A magnitude 5.8 earthquake Wednesday morning disrupted a simulated tsunami warning drill on the remote South Pacific nation of Tonga, an official said.

The quake rattled Tonga early Wednesday at the same time that emergency authorities on the country's islands were broadcasting simulated alerts as part of a Pacific-wide simulation to test a warning system that spans the world's largest ocean.

The quake, the latest in a string of aftershocks to hit the country since a powerful 7.8 quake on May 4, caused no damage or injury.

CountryWatch: Tonga

Tonga's National Disaster Office deputy director Mali'u Takai said people in the Ha'apai island group near the epicenter of Wednesday's quake felt the ground move as officials were broadcasting mock tsunami warnings, sparking a rash of phone calls to emergency services.

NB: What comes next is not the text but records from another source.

(** * GemKit hooks: session bookkeeping, config cascade, notifications

    A shallow embedding of the Node.js hook scripts under [.gemini/hooks]:
    - [lib/gk-config-utils.cjs]   (deepMerge, sanitizeConfig, loadConfig)
    - [lib/gk-session-manager.cjs] (ids, paths, session/project/env files)
    - [gk-session-init.cjs], [gk-session-end.cjs] and the development-rules
      reminder hook
    - [notifications/gk-discord-notify.cjs], [notifications/send-discord.cjs]

    Part I holds the definitions, following the source function by function.
    Part II holds the lemmas and the theorems about them. *)

From Stdlib Require Import String Ascii List ZArith NArith Bool Lia Arith.
From Stdlib Require Import DecimalString DecimalN DecimalPos.
Import ListNotations.
Set Warnings "-register-all".
Local Open Scope list_scope.
Local Open Scope string_scope.

(* ===================================================================== *)
(** * Part I. The embedding                                               *)
(* ===================================================================== *)

(** ** JavaScript values as the scripts see them

    Every value the scripts store or merge comes out of [JSON.parse] or is
    built from literals, so a value is a JSON value.  [undefined] is the
    [None] of an [option json].  Numbers are kept as integers: the scripts
    meet whole numbers only, and where they print one or add to one,
    [Number_toString] and [round_double] give what a double does.

    An object is the list of its own properties in insertion order, because
    the code depends on that order ([reorderSessionFields] moves [agents] to
    the end, [Object.keys] drives [deepMerge]).  A key written twice in a
    literal or in JSON text keeps its last value, so [lookup] returns the
    last binding.  The prototype of an object is not part of its value:
    where the code can reach an inherited property ([toString],
    [__proto__], the [length] of an array) the definitions say so, and the
    statements name the keys and values they are made for.

    A string is the sequence of its bytes in UTF-8.  The functions that look
    at single characters ([trim], [toLowerCase], the classes of the regular
    expressions) are those of JavaScript on ASCII text, where a byte is a
    character; statements that depend on them are made for ASCII text
    ([ascii_only]). *)

Inductive json : Type :=
| JNull
| JBool (b : bool)
| JNum (n : Z)
| JStr (s : string)
| JArr (items : list json)
| JObj (props : list (string * json)).
(** * Wash: RQL numeric predicates, entry schemas and the dataflow reader

    A shallow embedding of parts of the Wash code base (Go):
    - [api/rql/internal/predicate/numeric.go]: the numeric predicate, its
      marshalling and its evaluation over arbitrary-precision decimals;
    - [plugin/entrySchema.go]: construction of entry schemas and the assembly
      of the schema graph ([fill], [MarshalJSON]);
    - [gcp/dataflow.go]: the reader of dataflow job messages;
    together with models of the collaborators these files call. *)

From Stdlib Require Import ZArith NArith QArith Qpower List Ascii String Bool Lia Lqa Floats.
From Stdlib Require Import DecimalString DecimalN DecimalPos.
Import ListNotations.

Set Warnings "-register-all".

Local Open Scope Z_scope.
Local Open Scope list_scope.

(** ** Go values

    The dynamically typed values ([interface{}]) that JSON decoding produces
    and that [Marshal] returns.  A JSON object is kept as an association list:
    its order is the order in which a [range] loop visits the keys. *)

Inductive value : Type :=
| Nil
| Bool (b : bool)
| Float64 (f : float)
| Str (s : string)
| Array (l : list value)
| Object (m : list (string * value)).

Definition bytes := list ascii.

Definition b2s (l : bytes) : string := string_of_list_ascii l.
Definition s2b (s : string) : bytes := list_ascii_of_string s.
(** ** The claims about the dispatcher *)

(** C1. For the query [list_deployments], with "present" read as the test
    the code makes (a value that is a non-empty string):
    - both [application_name] and [deployment_group_name] present: one
      call, whose keywords are exactly [applicationName] and
      [deploymentGroupName] with the given values, plus [nextToken] when
      and only when [next_token] is present;
    - both absent: one call, with neither keyword;
    - only [application_name] present: [fail_json] with a message that
      names [deployment_group_name], and no call;
    - only [deployment_group_name] present: [fail_json] with a message
      that names [application_name], and no call. *)
Theorem list_deployments_linked_pair client module :
  params_get module "query" = Some "list_deployments" →
  let a := params_get module "application_name" in
  let g := params_get module "deployment_group_name" in
  let t := params_get module "next_token" in
  (truthy a = true → truthy g = true →
     ∃ p, run (dispatch client module)
            = (after_call (client ListDeployments p), [(ListDeployments, p)])
          ∧ p !! "applicationName" = Some a
          ∧ p !! "deploymentGroupName" = Some g
          ∧ p !! "nextToken" = (if truthy t then Some t else None)
          ∧ ∀ k, is_Some (p !! k) →
                 k ∈ ["applicationName"; "deploymentGroupName"; "nextToken"])
  ∧ (truthy a = false → truthy g = false →
     ∃ p, run (dispatch client module)
            = (after_call (client ListDeployments p), [(ListDeployments, p)])
          ∧ p !! "applicationName" = None
          ∧ p !! "deploymentGroupName" = None
          ∧ p !! "nextToken" = (if truthy t then Some t else None)
          ∧ ∀ k, is_Some (p !! k) → k = "nextToken")
  ∧ (truthy a = true → truthy g = false →
     ∃ msg, run (dispatch client module) = (FailJson msg, [])
            ∧ msg = "deployment_group_name is required when application_name used"
            ∧ contains "deployment_group_name" msg = true)
  ∧ (truthy a = false → truthy g = true →
     ∃ msg, run (dispatch client module) = (FailJson msg, [])
            ∧ msg = "application_name is required when deployment_group_name used"
            ∧ contains "application_name" msg = true).
Proof.
  intros Hq a g t. rewrite (run_list_deployments _ _ Hq). fold a g t.
  repeat split; intros Ha Hg; rewrite Ha, Hg.
  - eexists. split; [reflexivity|].
    rewrite !lookup_optional, !lookup_insert, !lookup_singleton. fold t. simpl.
    repeat split; try done.
    intros k. rewrite lookup_optional, lookup_insert, lookup_singleton.
    repeat case_decide; subst; try (by intros []); intros _; in_list.
  - eexists. split; [reflexivity|].
    rewrite !lookup_optional, !lookup_empty. fold t. simpl.
    repeat split; try done.
    intros k. rewrite lookup_optional, lookup_empty.
    case_decide; [done | by intros []].
  - eexists. split; [reflexivity|]. split; reflexivity.
  - eexists. split; [reflexivity|]. split; reflexivity.
Qed.

(** C2. A request that sets nothing but the query: [list_applications],
    [list_deployment_configs] and [list_on_premises_instances] make their
    call with no keyword at all; [list_deployment_groups] and
    [list_deployment_instances] end in [fail_json] (for the missing
    [application_name], for the missing [deployment_id]) without a call. *)
Theorem only_the_query_set client module :
  (∀ k, k ≠ "query" → params_get module k = None) →
  (params_get module "query" = Some "list_applications" →
     run (dispatch client module)
     = (after_call (client ListApplications ∅), [(ListApplications, ∅)]))
  ∧ (params_get module "query" = Some "list_deployment_configs" →
     run (dispatch client module)
     = (after_call (client ListDeploymentConfigs ∅), [(ListDeploymentConfigs, ∅)]))
  ∧ (params_get module "query" = Some "list_on_premises_instances" →
     run (dispatch client module)
     = (after_call (client ListOnPremisesInstances ∅), [(ListOnPremisesInstances, ∅)]))
  ∧ (params_get module "query" = Some "list_deployment_groups" →
     run (dispatch client module) = (FailJson "application_name is required", []))
  ∧ (params_get module "query" = Some "list_deployment_instances" →
     run (dispatch client module) = (FailJson "deployment_id is required", [])).
Proof.
  intros Hnone.
  assert (Hopt : ∀ o kw p, o ≠ "query" → optional module o kw p = p).
  { intros o kw p Ho. unfold optional. by rewrite (Hnone o Ho). }
  repeat split; intros Hq.
  - rewrite (run_list_applications _ _ Hq). simpl. by rewrite Hopt.
  - rewrite (run_list_deployment_configs _ _ Hq). simpl. by rewrite Hopt.
  - rewrite (run_list_on_premises_instances _ _ Hq). simpl.
    rewrite Hopt by done. by rewrite (Hnone "registration_status").
  - rewrite (run_list_deployment_groups _ _ Hq). by rewrite (Hnone "application_name").
  - rewrite (run_list_deployment_instances _ _ Hq). by rewrite (Hnone "deployment_id").
Qed.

The National Disaster Office was "bombarded with questions" as the quake hit in the midst of the tsunami test, Takai said.

He added that authorities should have done more to make clear to residents that the warnings, broadcast on local radio stations, were part of a test.

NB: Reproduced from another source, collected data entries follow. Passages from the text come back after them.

(** [float] reads the fixed-point text of [r / 10^p] as the binary64
    nearest to that fraction. *)
Lemma float_of_fixed_text (neg : bool) (r : Z) (p : nat) :
  (0 <= r)%Z -> 1 <= p ->
  float_of_str (fixed_text neg r p) =
  Some (binary64_round neg r (10 ^ Z.of_nat p)).
Proof.
  intros Hr Hp.
  pose proof (fixed_text_plain neg r p) as Hplain.
  unfold fixed_text in *. destruct p as [|p']; [lia|].
  set (p := S p') in *. set (k := (10 ^ Z.of_nat p)%Z) in *.
  assert (Hk : (0 < k)%Z) by (apply Z.pow_pos_nonneg; lia).
  set (ip := digits (r / k)) in *.
  set (fp := zfill p (digits (r mod k))) in *.
  assert (Hip : all_digits ip) by apply digits_all_digits.
  assert (Hfp : all_digits fp) by apply zfill_all_digits, digits_all_digits.
  assert (Hlen : length fp = p).
  { apply length_zfill_digits; [|unfold p; lia].
    apply Z.mod_pos_bound. assumption. }
  destruct ip as [|c ip'] eqn:Eip; [now apply digits_nonempty in Eip|].
  assert (Hc : isdigit c = true) by (now inversion Hip).
  simpl app in *. rewrite (@float_of_str_digit_first neg c _ Hc Hplain).
  unfold parse_decimal. rewrite <- Eip in *.
  change (c :: ip' ++ "."%char :: fp) with ((c :: ip') ++ "."%char :: fp).
  rewrite <- Eip.
  rewrite span_digits_app by (assumption || reflexivity).
  simpl. rewrite span_digits_all by assumption.
  destruct (ip ++ fp) eqn:Eapp.
  { apply app_eq_nil in Eapp. destruct Eapp. congruence. }
  rewrite <- Eapp. simpl parse_exponent. cbv iota.
  rewrite horner_app, Hlen. fold k.
  unfold fp at 1. rewrite horner_zfill.
  unfold ip. rewrite !horner_digits.
  - unfold binary64_of_decimal.
    destruct (Z.leb_spec 0 (0 - Z.of_nat p)) as [H|_]; [lia|].
    replace (- (0 - Z.of_nat p))%Z with (Z.of_nat p) by lia. fold k.
    rewrite Z.mul_comm, <- Z.div_mod by lia. reflexivity.
  - apply Z.mod_pos_bound. assumption.
  - apply Z.div_pos; lia.
Qed.

(** ** Floats read and written *)

Lemma binary64_round_ok (neg : bool) (n d : Z) :
  (0 <= n)%Z -> (0 < d)%Z -> float_ok (binary64_round neg n d).
Proof.
  intros Hn Hd. unfold binary64_round.
  destruct (n =? 0)%Z; [simpl; lia|].
  pose proof (scale2_sign (ulp_exponent n d) Hn Hd) as [H1 H2].
  destruct (scale2 n d (ulp_exponent n d)) as [n' d']. simpl in *.
  destruct (_ || _); [exact I|].
  simpl. now apply round_half_even_nonneg.
Qed.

"We should have warned the people about it, because some ... don't realize it's an exercise," he added.

Nobody was evacuated as part of the Tonga's nationwide tsunami warning test. The country was one of more than two dozen around the Pacific taking part in the Pacific-wide drill.

There were no immediate reports of villagers fleeing from their homes on the nation's many low-lying coral islets.